Required action:
Go to the line below containing "A start before" and print exactly from there through the line containing "l) len reps'", both included. Print nothing else.

Information supplied:
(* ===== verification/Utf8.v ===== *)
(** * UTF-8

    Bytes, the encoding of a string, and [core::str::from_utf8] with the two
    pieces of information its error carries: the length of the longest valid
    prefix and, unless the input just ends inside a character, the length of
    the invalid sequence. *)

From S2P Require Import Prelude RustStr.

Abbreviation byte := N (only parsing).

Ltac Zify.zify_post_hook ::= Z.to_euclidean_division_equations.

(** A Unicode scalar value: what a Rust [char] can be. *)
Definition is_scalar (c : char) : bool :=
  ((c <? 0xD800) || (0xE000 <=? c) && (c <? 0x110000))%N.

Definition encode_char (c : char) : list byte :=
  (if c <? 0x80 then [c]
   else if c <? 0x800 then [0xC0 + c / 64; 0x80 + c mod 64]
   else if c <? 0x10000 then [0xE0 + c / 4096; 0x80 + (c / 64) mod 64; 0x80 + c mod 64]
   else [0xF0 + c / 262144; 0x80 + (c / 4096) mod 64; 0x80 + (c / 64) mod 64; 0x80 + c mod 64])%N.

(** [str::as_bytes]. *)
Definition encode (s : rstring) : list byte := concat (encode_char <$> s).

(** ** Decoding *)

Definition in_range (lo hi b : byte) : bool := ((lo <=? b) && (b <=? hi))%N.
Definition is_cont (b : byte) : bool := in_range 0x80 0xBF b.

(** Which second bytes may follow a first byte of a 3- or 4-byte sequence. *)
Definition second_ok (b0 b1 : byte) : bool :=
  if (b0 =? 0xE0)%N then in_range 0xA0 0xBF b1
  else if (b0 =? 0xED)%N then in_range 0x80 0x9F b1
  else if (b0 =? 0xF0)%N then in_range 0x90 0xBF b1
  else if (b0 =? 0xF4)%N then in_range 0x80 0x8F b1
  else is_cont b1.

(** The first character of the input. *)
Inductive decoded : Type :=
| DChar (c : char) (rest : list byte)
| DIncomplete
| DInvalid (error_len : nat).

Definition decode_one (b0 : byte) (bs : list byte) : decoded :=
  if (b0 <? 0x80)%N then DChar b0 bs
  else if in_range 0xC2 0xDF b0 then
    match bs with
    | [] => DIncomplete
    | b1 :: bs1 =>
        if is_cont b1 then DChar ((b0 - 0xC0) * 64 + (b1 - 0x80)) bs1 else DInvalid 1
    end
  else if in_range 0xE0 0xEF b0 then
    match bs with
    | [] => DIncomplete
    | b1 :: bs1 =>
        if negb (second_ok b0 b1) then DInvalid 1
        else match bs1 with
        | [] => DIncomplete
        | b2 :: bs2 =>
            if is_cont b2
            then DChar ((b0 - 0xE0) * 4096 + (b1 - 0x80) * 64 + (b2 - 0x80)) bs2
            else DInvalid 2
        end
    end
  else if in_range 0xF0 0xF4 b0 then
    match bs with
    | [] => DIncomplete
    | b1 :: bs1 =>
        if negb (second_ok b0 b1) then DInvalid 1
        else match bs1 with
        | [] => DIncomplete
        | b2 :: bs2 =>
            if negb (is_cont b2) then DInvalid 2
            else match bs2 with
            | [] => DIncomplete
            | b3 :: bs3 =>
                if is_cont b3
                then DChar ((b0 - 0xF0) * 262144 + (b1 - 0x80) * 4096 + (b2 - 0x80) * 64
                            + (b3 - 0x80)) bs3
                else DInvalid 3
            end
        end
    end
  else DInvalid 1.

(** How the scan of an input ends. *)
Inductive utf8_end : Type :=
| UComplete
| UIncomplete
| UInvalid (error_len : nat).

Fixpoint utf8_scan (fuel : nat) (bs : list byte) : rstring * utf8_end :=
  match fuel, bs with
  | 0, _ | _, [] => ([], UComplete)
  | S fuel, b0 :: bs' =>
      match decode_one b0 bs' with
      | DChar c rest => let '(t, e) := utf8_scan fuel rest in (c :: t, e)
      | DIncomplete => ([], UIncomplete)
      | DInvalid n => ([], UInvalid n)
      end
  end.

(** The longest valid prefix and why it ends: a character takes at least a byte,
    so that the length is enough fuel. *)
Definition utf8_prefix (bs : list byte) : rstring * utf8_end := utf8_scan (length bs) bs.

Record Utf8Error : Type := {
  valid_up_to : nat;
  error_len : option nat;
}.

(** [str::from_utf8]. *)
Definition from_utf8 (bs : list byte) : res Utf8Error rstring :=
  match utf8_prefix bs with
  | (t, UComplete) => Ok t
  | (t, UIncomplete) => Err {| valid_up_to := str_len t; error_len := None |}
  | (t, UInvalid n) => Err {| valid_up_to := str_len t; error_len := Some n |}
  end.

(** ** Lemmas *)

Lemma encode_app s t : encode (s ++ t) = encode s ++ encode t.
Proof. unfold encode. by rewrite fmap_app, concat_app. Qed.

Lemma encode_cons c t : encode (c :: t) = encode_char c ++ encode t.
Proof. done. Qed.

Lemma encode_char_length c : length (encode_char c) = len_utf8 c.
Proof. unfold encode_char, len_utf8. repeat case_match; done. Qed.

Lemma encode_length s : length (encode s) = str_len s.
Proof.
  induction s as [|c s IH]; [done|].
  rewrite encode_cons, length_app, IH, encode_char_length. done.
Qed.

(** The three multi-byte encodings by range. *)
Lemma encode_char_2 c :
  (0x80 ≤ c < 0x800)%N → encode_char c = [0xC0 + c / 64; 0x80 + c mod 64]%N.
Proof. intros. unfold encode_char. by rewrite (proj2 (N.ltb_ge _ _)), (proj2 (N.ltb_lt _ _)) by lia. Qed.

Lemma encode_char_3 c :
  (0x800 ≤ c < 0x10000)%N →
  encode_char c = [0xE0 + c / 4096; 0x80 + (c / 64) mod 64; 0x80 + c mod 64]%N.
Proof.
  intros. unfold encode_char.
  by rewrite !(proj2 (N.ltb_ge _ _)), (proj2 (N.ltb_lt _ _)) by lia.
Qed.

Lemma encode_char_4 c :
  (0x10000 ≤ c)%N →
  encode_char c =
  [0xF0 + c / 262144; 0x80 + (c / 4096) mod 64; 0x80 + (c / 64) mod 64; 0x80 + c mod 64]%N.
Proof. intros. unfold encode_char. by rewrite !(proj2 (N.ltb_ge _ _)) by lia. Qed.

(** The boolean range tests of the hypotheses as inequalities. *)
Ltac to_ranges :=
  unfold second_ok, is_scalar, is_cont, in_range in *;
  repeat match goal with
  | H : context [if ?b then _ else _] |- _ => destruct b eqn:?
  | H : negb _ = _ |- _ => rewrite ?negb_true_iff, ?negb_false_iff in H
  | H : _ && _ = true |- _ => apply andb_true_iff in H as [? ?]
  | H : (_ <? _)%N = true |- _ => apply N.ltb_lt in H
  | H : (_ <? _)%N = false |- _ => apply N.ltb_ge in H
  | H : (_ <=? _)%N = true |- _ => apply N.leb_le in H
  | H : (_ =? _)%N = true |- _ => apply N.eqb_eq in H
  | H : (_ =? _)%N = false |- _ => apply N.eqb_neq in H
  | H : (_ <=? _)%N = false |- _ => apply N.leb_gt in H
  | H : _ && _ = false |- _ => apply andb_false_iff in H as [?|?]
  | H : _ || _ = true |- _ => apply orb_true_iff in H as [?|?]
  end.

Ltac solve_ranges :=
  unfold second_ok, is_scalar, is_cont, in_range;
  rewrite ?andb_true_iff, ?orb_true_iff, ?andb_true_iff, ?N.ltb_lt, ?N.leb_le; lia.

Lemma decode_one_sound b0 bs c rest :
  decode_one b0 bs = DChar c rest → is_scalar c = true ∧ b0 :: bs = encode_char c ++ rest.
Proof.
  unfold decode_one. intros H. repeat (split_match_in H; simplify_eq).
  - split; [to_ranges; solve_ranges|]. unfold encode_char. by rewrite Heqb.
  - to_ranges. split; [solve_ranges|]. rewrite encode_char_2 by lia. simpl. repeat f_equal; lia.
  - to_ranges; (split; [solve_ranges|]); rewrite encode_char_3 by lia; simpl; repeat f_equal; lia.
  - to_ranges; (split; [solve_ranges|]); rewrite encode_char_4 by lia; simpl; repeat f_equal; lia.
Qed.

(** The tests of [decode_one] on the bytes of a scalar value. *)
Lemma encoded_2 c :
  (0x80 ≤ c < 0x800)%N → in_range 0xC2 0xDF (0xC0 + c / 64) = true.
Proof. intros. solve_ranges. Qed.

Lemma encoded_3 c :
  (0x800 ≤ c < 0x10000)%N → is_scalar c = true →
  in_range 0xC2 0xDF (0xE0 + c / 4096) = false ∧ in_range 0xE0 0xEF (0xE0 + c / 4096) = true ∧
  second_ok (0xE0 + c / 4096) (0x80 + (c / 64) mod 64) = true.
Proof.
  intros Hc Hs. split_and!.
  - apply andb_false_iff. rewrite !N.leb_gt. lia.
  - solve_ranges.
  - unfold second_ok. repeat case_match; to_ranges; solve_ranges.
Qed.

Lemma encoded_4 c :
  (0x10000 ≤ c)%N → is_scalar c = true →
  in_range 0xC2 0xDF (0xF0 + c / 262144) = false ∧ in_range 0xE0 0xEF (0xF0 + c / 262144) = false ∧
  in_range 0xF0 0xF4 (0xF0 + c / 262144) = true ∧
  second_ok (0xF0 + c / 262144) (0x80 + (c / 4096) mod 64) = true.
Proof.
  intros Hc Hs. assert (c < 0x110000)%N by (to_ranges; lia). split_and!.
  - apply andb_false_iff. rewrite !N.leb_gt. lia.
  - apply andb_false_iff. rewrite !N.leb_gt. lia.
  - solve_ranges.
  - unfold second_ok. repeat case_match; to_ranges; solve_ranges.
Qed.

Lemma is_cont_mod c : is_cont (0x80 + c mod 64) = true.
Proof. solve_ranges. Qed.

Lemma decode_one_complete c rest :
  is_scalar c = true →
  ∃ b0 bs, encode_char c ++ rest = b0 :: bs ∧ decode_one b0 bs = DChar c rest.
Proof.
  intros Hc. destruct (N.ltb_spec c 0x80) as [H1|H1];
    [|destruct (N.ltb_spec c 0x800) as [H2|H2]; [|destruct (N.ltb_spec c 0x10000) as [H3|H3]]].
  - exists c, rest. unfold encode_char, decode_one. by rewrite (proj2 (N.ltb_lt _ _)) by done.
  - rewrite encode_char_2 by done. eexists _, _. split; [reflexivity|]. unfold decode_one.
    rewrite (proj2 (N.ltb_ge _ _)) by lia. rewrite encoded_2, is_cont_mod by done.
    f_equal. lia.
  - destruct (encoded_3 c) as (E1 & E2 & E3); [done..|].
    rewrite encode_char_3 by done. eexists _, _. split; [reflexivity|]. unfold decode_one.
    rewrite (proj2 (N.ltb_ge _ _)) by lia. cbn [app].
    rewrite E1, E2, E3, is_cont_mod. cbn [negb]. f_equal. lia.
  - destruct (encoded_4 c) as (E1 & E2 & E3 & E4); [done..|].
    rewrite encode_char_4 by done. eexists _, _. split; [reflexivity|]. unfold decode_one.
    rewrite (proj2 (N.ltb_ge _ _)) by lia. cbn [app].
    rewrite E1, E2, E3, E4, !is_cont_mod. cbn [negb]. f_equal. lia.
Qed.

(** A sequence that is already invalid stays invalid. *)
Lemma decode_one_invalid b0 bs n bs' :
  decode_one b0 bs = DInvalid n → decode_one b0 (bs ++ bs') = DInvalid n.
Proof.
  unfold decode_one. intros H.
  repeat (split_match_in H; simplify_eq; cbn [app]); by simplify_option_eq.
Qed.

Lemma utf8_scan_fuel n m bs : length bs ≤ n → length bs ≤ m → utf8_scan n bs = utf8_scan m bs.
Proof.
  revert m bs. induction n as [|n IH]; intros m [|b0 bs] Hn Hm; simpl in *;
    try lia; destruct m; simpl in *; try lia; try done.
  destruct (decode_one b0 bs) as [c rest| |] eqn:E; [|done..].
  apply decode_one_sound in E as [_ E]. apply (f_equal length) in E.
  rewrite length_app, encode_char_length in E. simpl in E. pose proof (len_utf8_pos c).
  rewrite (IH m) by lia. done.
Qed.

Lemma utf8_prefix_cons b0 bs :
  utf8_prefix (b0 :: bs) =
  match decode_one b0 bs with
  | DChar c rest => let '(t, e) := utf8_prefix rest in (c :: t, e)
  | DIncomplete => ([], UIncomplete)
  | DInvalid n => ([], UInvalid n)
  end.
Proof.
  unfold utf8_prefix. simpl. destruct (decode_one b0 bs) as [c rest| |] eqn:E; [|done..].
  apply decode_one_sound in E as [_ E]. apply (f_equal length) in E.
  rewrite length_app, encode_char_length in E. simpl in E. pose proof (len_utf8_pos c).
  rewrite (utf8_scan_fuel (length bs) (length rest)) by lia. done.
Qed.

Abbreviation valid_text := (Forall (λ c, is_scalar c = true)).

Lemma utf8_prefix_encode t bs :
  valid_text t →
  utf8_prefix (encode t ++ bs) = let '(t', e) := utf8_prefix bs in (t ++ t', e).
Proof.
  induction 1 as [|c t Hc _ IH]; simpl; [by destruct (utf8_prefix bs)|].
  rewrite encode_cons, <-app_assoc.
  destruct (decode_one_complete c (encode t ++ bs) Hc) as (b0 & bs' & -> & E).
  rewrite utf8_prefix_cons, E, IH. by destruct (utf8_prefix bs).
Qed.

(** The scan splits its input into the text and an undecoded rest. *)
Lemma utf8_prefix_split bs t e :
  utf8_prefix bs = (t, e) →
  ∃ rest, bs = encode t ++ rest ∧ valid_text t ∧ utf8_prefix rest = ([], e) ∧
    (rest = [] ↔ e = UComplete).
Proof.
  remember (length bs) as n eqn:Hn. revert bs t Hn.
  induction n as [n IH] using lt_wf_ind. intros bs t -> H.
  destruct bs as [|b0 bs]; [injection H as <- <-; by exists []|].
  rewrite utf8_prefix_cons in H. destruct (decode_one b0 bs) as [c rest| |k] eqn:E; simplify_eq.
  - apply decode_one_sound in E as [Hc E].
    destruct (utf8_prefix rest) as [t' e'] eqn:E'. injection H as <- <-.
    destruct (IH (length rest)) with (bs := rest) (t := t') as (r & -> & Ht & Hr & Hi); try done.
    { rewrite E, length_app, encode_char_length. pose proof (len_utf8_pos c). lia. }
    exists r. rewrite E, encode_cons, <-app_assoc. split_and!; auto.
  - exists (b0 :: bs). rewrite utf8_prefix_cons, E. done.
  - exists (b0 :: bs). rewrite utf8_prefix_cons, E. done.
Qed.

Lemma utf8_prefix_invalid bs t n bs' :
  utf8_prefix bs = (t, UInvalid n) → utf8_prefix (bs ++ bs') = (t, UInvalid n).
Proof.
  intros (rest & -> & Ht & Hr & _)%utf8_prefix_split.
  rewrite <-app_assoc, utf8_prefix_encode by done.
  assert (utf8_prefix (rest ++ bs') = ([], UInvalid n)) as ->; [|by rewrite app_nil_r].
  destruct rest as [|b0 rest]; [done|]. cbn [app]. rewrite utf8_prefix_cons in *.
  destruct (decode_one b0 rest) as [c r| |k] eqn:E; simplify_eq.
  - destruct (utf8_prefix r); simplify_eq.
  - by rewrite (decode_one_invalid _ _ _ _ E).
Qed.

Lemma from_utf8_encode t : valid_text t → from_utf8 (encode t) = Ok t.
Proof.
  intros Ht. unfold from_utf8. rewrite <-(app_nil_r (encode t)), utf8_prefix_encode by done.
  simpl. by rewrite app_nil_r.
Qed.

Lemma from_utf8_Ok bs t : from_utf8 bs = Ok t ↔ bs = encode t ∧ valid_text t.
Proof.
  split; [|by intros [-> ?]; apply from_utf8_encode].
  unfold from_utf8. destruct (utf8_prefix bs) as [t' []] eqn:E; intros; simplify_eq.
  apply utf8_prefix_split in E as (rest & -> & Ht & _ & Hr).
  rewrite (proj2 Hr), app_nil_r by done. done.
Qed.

---

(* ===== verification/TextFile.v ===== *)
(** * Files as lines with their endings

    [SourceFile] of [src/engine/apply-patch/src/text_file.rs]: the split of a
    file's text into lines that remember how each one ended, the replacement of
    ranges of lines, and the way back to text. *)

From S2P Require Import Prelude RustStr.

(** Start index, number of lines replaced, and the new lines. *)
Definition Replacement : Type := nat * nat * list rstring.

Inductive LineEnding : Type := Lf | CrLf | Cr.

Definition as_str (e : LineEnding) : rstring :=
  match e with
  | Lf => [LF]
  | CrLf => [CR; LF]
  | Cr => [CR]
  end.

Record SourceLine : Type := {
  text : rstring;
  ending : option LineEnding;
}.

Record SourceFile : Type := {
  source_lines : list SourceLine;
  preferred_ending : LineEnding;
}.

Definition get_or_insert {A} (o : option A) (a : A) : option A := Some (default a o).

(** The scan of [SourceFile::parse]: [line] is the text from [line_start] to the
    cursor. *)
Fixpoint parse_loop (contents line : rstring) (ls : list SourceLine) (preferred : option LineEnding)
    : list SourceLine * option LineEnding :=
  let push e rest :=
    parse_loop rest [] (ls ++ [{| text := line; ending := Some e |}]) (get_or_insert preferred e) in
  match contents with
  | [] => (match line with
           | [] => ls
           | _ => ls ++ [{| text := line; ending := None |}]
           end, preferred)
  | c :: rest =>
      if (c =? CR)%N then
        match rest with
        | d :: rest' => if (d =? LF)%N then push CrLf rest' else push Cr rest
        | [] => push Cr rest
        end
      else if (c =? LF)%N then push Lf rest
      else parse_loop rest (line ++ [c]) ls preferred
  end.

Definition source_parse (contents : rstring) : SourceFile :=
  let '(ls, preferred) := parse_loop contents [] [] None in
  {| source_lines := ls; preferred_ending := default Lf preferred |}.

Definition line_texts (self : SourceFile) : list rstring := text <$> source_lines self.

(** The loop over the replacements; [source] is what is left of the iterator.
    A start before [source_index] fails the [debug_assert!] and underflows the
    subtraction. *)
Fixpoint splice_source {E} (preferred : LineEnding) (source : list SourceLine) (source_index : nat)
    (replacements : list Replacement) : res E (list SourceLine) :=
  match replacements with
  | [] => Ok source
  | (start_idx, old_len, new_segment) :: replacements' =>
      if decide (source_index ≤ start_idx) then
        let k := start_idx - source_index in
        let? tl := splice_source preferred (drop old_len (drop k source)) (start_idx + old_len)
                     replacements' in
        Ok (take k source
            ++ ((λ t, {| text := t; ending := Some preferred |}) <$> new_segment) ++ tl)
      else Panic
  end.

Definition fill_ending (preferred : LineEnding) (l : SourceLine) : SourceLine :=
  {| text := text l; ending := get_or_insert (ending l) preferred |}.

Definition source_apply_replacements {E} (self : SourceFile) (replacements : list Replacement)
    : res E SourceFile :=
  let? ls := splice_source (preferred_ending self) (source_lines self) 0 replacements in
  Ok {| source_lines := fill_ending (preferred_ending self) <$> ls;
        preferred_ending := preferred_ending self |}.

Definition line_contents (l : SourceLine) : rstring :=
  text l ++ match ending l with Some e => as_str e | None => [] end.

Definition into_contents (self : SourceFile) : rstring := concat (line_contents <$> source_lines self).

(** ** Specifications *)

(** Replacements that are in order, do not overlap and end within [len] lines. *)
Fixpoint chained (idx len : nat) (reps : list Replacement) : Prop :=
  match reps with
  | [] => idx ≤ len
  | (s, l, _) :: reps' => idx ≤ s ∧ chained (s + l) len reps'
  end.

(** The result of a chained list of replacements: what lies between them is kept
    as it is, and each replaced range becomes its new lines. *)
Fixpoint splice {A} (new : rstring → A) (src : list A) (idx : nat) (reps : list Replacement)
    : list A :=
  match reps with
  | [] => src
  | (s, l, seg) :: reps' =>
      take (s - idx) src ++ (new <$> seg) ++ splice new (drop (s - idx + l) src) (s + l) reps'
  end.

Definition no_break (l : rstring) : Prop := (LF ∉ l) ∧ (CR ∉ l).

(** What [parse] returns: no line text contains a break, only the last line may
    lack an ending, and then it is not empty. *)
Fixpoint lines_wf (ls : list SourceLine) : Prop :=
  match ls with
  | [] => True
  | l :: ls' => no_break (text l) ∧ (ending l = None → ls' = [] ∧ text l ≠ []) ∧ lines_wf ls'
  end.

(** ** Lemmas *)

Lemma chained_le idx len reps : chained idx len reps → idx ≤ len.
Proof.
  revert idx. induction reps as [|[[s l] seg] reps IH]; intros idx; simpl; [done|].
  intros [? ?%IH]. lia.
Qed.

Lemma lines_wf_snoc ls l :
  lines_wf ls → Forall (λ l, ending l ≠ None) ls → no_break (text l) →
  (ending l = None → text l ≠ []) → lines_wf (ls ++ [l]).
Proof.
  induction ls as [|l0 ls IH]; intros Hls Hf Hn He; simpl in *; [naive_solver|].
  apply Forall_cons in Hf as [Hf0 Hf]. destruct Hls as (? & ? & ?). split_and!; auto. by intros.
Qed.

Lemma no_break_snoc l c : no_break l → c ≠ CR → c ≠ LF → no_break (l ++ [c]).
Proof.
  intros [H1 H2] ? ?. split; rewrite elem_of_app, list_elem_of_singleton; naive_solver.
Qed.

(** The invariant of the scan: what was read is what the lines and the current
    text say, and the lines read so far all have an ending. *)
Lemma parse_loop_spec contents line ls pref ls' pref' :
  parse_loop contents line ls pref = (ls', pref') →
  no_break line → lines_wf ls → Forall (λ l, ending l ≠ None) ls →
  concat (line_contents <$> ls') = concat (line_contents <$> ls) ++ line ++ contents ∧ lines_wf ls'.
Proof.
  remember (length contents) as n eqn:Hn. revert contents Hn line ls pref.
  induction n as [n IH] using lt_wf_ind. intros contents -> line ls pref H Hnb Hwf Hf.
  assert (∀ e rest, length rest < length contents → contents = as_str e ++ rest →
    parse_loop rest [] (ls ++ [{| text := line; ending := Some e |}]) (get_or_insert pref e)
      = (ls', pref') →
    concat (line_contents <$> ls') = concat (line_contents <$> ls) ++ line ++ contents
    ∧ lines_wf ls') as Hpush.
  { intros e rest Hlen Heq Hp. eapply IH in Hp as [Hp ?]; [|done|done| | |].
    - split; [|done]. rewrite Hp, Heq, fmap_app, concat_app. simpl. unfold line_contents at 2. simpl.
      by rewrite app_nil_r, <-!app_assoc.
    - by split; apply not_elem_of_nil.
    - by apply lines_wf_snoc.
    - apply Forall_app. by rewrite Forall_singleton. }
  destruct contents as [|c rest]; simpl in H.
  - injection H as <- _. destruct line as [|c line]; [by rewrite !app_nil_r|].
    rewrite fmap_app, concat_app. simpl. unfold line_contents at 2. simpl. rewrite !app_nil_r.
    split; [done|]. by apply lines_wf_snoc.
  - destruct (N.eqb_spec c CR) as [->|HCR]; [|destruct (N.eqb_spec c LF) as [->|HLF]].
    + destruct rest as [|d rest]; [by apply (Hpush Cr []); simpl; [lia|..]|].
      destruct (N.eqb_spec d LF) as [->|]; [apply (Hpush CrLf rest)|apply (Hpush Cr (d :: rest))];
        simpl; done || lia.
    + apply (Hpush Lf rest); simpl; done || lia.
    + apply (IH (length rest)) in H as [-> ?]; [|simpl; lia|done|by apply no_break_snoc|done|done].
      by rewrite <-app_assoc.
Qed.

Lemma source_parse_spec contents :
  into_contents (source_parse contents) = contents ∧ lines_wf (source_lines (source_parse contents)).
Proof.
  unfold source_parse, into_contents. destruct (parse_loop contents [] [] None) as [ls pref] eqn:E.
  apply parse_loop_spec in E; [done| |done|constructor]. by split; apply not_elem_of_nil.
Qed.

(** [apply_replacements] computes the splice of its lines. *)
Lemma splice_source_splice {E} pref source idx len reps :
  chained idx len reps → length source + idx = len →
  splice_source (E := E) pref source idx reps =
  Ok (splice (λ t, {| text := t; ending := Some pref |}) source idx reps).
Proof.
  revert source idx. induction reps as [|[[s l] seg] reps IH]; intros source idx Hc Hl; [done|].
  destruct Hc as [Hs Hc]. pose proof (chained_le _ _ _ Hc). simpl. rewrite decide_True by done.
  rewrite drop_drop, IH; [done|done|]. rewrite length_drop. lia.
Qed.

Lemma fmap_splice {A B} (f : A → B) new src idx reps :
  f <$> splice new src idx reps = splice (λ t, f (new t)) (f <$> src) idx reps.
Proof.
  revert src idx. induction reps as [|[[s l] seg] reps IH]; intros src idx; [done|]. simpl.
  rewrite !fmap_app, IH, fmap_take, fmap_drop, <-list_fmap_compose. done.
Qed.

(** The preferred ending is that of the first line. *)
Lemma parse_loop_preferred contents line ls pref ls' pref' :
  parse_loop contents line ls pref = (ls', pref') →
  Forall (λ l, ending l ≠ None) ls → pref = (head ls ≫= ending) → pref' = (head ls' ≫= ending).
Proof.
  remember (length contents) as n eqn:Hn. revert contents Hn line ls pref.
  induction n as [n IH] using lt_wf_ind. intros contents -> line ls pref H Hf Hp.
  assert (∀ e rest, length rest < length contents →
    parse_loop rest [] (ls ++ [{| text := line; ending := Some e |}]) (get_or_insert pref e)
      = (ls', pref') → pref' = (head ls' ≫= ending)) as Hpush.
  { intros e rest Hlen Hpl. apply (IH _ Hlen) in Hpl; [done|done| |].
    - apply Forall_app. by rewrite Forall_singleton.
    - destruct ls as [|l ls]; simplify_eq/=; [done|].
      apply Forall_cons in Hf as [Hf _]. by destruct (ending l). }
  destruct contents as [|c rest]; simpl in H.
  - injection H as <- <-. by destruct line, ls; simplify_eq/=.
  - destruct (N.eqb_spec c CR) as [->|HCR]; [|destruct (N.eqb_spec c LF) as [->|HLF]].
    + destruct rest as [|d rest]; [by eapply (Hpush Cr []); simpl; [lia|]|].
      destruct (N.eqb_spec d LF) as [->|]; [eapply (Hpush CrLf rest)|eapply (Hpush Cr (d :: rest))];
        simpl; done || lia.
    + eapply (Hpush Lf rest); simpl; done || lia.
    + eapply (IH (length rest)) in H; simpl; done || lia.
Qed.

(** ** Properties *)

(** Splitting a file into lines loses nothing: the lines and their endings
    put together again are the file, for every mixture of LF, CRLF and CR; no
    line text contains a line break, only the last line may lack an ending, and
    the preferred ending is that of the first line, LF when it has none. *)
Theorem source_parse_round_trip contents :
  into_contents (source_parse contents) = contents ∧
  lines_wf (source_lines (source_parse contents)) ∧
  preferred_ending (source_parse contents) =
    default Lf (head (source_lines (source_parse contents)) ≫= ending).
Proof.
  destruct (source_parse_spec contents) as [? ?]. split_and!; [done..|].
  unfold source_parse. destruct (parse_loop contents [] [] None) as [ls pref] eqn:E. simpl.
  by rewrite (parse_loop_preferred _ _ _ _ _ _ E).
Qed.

Task output:
    A start before [source_index] fails the [debug_assert!] and underflows the
    subtraction. *)
Fixpoint splice_source {E} (preferred : LineEnding) (source : list SourceLine) (source_index : nat)
    (replacements : list Replacement) : res E (list SourceLine) :=
  match replacements with
  | [] => Ok source
  | (start_idx, old_len, new_segment) :: replacements' =>
      if decide (source_index ≤ start_idx) then
        let k := start_idx - source_index in
        let? tl := splice_source preferred (drop old_len (drop k source)) (start_idx + old_len)
                     replacements' in
        Ok (take k source
            ++ ((λ t, {| text := t; ending := Some preferred |}) <$> new_segment) ++ tl)
      else Panic
  end.

Definition fill_ending (preferred : LineEnding) (l : SourceLine) : SourceLine :=
  {| text := text l; ending := get_or_insert (ending l) preferred |}.

Definition source_apply_replacements {E} (self : SourceFile) (replacements : list Replacement)
    : res E SourceFile :=
  let? ls := splice_source (preferred_ending self) (source_lines self) 0 replacements in
  Ok {| source_lines := fill_ending (preferred_ending self) <$> ls;
        preferred_ending := preferred_ending self |}.

Definition line_contents (l : SourceLine) : rstring :=
  text l ++ match ending l with Some e => as_str e | None => [] end.

Definition into_contents (self : SourceFile) : rstring := concat (line_contents <$> source_lines self).

(** ** Specifications *)

(** Replacements that are in order, do not overlap and end within [len] lines. *)
Fixpoint chained (idx len : nat) (reps : list Replacement) : Prop :=
  match reps with
  | [] => idx ≤ len
  | (s, l, _) :: reps' => idx ≤ s ∧ chained (s + l) len reps'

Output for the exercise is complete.